Virtual Synchrony

Virtual synchrony is an interprocess message passing (sometimes called event queue management) technology. Virtual synchrony systems allow programs running in a network to organize themselves into process groups, and to send messages to groups (as opposed to sending them to specific processes). Each message is delivered to all the group members, in the identical order, and this is true even when two messages are transmitted simultaneously by different senders. Application design and implementation is greatly simplified by this property: every group member sees the same events (group membership changes and incoming messages) in the same order.
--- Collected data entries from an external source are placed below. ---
(* ===== verification/Handles.v ===== *)
(** * Handles of the operating system

    What a function of the Windows accessors does with handles, as a writer monad over the
    events that concern them, and what it is to keep to the discipline: a handle is used
    only while it is open, and closed once.  Nothing in this file models code of the
    repository. *)

From S2P Require Import Prelude.
From stdpp Require Import options.

Inductive event := Opened (h : nat) | Used (h : nat) | Closed (h : nat).

Definition T (A : Type) : Type := list event * A.
#[global] Instance T_ret : MRet T := λ A x, ([], x).
#[global] Instance T_bind : MBind T := λ A B f m, let '(es, y) := f m.2 in (m.1 ++ es, y).
Definition emit (e : event) : T () := ([e], ()).

(** One occurrence less. *)
Fixpoint remove_one (h : nat) (l : list nat) : list nat :=
  match l with [] => [] | x :: l => if bool_decide (x = h) then l else x :: remove_one h l end.

(** The handles open after some events, of those open before; [None] when a handle is used
    or closed that is not open. *)
Fixpoint handles_after (opened : list nat) (es : list event) : option (list nat) :=
  match es with
  | [] => Some opened
  | Opened h :: es => handles_after (h :: opened) es
  | Used h :: es => if bool_decide (h ∈ opened) then handles_after opened es else None
  | Closed h :: es => if bool_decide (h ∈ opened) then handles_after (remove_one h opened) es else None
  end.

(** Every handle opened is closed, once, and none is used that is not open. *)
Definition disciplined (es : list event) : Prop := handles_after [] es = Some [].

(** Events that leave the open handles as they were, given that some are open. *)
Definition neutral (held : list nat) (es : list event) : Prop :=
  ∀ opened, held ⊆ opened → handles_after opened es = Some opened.

Lemma handles_after_app opened es es' :
  handles_after opened (es ++ es') = handles_after opened es ≫= λ o, handles_after o es'.
Proof.
  revert opened. induction es as [|[h|h|h] es IH]; intros opened; [done|exact (IH _)|..]; cbn;
    by case_bool_decide.
Qed.

Lemma handles_after_closed h opened es : handles_after (h :: opened) (Closed h :: es) = handles_after opened es.
Proof. cbn. rewrite bool_decide_true by by apply elem_of_cons; left. by rewrite bool_decide_true. Qed.
Lemma handles_after_used h opened es : h ∈ opened → handles_after opened (Used h :: es) = handles_after opened es.
Proof. intros Hh. cbn. by rewrite bool_decide_true. Qed.

Lemma neutral_nil held : neutral held [].
Proof. done. Qed.
Lemma neutral_app held es es' : neutral held es → neutral held es' → neutral held (es ++ es').
Proof. intros H H' opened Ho. rewrite handles_after_app, (H opened Ho). exact (H' opened Ho). Qed.
Lemma neutral_used h held : h ∈ held → neutral held [Used h].
Proof. intros Hh opened Ho. cbn. rewrite bool_decide_true; [done|by apply Ho]. Qed.
Lemma neutral_mono held held' es : held ⊆ held' → neutral held es → neutral held' es.
Proof. intros Hs H opened Ho. apply H. set_solver. Qed.
Lemma neutral_bind {A B} held (m : T A) (f : A → T B) :
  neutral held m.1 → (∀ x, neutral held (f x).1) → neutral held (m ≫= f).1.
Proof.
  intros Hm Hf. destruct m as [es x]. cbn. specialize (Hf x). destruct (f x) as [es' y]. by apply neutral_app.
Qed.
Lemma neutral_ret {A} held (x : A) : neutral held (mret (M := T) x).1.
Proof. done. Qed.
Lemma neutral_emit_used h held : h ∈ held → neutral held (emit (Used h)).1.
Proof. apply neutral_used. Qed.
(** Events that close a handle, and leave the others open as they were. *)
Definition closes (h : nat) (held : list nat) (es : list event) : Prop :=
  ∀ opened, held ⊆ opened → handles_after (h :: opened) es = Some opened.

Lemma closes_bind {A B} h held (m : T A) (f : A → T B) :
  neutral (h :: held) m.1 → (∀ x, closes h held (f x).1) → closes h held (m ≫= f).1.
Proof.
  intros Hm Hf opened Ho. destruct m as [es x]. cbn. specialize (Hf x). destruct (f x) as [es' y].
  cbn in *. rewrite handles_after_app, Hm by set_solver. by apply Hf.
Qed.
Lemma closes_now {A} h held (x : A) : closes h held (emit (Closed h);; mret x).1.
Proof. intros opened _. cbn. rewrite bool_decide_true by set_solver. by rewrite bool_decide_true. Qed.
Lemma closes_opened h held es : closes h held es → neutral held (Opened h :: es).
Proof. intros H opened Ho. by apply H. Qed.
Lemma disciplined_neutral es : neutral [] es → disciplined es.
Proof. intros H. by apply H. Qed.

Create HintDb handles.
#[export] Hint Resolve neutral_nil neutral_app neutral_used neutral_bind neutral_ret neutral_emit_used closes_bind closes_now closes_opened : handles.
This form of synchronization is virtual because the actual situation is more complex than seems to be the case from a programmer's perspective: the ordering property (a so-called synchronous event notification model) can sometimes be violated. For example, the messaging system might sometimes report the same events in different orders at different processes, but only in situations where the processes won't notice. If they are replicating data, the most common use of virtual synchrony, the replicas remain in identical states. The flexibility associated with this limited form of event reordering permits virtual synchrony platforms to achieve extremely high data rates while still preserving very strong fault-tolerance and consistency guarantees.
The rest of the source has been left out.